Excerpts from a dataset:
▶

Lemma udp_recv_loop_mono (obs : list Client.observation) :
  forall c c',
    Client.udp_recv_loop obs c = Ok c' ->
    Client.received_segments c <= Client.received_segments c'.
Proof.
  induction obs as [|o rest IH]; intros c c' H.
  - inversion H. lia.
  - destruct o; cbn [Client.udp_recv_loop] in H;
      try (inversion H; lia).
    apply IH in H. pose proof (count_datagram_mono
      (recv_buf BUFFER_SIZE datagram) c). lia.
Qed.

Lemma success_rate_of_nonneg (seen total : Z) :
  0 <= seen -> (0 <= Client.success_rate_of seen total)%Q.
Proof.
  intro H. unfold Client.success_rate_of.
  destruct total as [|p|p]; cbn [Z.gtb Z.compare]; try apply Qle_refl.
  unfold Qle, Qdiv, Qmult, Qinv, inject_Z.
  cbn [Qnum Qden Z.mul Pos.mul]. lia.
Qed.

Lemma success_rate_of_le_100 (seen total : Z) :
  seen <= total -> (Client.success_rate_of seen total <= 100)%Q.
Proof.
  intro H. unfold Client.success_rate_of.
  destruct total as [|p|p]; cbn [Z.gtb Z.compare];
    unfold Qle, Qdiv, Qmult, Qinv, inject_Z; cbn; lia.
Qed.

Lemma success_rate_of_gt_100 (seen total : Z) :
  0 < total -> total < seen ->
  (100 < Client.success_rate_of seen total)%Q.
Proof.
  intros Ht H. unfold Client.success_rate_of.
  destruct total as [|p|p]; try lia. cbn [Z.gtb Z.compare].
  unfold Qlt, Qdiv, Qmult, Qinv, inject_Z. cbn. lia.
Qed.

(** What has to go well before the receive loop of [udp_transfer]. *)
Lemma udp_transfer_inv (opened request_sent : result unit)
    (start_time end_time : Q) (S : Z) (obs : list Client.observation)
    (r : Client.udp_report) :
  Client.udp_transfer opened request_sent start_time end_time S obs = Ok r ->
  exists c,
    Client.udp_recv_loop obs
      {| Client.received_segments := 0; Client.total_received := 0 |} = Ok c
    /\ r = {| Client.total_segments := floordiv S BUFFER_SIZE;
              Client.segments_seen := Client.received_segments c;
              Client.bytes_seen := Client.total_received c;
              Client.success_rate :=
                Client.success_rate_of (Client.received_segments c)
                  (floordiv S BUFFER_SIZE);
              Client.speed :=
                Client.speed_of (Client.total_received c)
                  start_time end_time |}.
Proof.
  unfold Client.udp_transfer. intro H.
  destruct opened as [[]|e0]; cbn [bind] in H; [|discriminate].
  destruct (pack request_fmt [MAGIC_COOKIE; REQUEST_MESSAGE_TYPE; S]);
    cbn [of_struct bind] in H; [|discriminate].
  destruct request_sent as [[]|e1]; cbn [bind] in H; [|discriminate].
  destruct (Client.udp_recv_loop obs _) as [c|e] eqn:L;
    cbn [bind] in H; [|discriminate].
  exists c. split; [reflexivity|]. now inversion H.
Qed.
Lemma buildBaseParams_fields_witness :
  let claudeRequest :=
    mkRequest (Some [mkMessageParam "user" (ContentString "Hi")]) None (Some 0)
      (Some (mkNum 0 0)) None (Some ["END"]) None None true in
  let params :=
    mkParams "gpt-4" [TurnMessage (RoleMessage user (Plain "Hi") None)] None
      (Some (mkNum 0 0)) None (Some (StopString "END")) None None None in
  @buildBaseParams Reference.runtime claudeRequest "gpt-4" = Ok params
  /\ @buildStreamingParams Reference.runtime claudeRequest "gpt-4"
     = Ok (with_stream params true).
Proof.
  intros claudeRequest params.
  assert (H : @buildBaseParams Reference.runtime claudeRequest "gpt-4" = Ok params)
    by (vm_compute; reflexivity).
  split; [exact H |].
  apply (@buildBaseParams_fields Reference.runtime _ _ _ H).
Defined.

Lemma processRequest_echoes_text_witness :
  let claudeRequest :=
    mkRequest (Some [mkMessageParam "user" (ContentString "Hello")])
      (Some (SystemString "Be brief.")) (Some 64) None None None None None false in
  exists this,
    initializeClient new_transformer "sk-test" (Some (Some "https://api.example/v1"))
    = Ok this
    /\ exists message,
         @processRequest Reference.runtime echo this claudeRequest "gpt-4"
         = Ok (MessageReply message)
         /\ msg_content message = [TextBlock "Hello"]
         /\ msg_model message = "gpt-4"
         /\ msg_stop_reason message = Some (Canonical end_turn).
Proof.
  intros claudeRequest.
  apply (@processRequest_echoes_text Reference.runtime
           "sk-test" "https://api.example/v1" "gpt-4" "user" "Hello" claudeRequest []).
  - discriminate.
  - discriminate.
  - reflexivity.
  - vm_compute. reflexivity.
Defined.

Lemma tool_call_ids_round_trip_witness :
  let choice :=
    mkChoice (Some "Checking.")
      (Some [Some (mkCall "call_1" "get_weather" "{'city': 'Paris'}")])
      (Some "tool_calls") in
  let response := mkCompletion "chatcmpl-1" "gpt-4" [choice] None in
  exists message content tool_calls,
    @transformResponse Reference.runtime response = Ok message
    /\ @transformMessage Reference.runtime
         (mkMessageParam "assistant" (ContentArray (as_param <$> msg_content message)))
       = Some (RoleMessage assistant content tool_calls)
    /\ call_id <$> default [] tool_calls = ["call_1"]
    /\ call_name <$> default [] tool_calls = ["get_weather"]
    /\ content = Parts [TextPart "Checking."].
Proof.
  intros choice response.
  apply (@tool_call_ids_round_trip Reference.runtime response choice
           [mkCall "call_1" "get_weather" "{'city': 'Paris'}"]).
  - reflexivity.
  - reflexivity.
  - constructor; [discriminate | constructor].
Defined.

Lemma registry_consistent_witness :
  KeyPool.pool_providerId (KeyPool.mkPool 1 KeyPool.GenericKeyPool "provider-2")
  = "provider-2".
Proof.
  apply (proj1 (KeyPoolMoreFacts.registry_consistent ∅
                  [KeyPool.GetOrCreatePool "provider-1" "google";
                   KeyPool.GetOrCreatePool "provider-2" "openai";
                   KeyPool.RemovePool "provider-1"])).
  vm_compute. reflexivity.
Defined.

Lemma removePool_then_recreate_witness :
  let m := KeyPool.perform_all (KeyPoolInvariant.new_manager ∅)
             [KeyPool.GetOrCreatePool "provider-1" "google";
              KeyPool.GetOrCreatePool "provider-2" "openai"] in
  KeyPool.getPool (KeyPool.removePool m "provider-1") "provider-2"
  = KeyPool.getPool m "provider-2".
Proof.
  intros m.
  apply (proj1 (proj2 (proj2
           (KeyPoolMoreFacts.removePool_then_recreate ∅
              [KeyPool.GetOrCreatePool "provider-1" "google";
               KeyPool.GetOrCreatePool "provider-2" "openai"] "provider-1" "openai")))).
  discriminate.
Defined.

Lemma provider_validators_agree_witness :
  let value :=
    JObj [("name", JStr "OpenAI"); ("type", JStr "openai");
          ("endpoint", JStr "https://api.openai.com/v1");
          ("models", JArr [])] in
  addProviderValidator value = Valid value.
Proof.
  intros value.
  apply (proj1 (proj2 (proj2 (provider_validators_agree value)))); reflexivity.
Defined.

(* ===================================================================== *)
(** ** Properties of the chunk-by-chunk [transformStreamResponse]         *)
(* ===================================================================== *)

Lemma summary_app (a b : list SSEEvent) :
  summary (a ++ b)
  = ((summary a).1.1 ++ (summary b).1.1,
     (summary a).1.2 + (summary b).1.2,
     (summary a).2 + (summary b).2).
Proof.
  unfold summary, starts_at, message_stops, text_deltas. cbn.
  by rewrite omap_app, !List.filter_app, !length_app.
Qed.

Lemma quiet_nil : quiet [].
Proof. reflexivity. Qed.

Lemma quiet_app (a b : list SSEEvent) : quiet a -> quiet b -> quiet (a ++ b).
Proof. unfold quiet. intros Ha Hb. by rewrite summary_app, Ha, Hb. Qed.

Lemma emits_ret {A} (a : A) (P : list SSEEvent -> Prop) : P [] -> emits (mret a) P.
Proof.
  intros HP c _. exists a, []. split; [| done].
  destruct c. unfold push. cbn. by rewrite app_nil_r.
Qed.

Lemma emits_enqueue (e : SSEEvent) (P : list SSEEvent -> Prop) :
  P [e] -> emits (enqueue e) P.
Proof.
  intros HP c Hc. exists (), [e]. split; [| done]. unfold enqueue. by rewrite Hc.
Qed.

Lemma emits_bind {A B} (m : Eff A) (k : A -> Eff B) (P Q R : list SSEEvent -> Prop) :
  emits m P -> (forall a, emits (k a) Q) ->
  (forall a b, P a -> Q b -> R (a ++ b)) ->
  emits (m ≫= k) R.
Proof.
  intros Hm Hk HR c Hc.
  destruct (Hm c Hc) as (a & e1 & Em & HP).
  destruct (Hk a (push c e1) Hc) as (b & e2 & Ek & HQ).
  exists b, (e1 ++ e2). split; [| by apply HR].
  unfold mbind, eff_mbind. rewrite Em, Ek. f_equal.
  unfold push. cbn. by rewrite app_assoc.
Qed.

◀

Your goal: Every line from the one containing "exists b, (e1" through the last line of the entries should be output exactly; nothing else belongs in the reply.

Result of this exercise:
  exists b, (e1 ++ e2). split; [| by apply HR].
  unfold mbind, eff_mbind. rewrite Em, Ek. f_equal.
  unfold push. cbn. by rewrite app_assoc.
Qed.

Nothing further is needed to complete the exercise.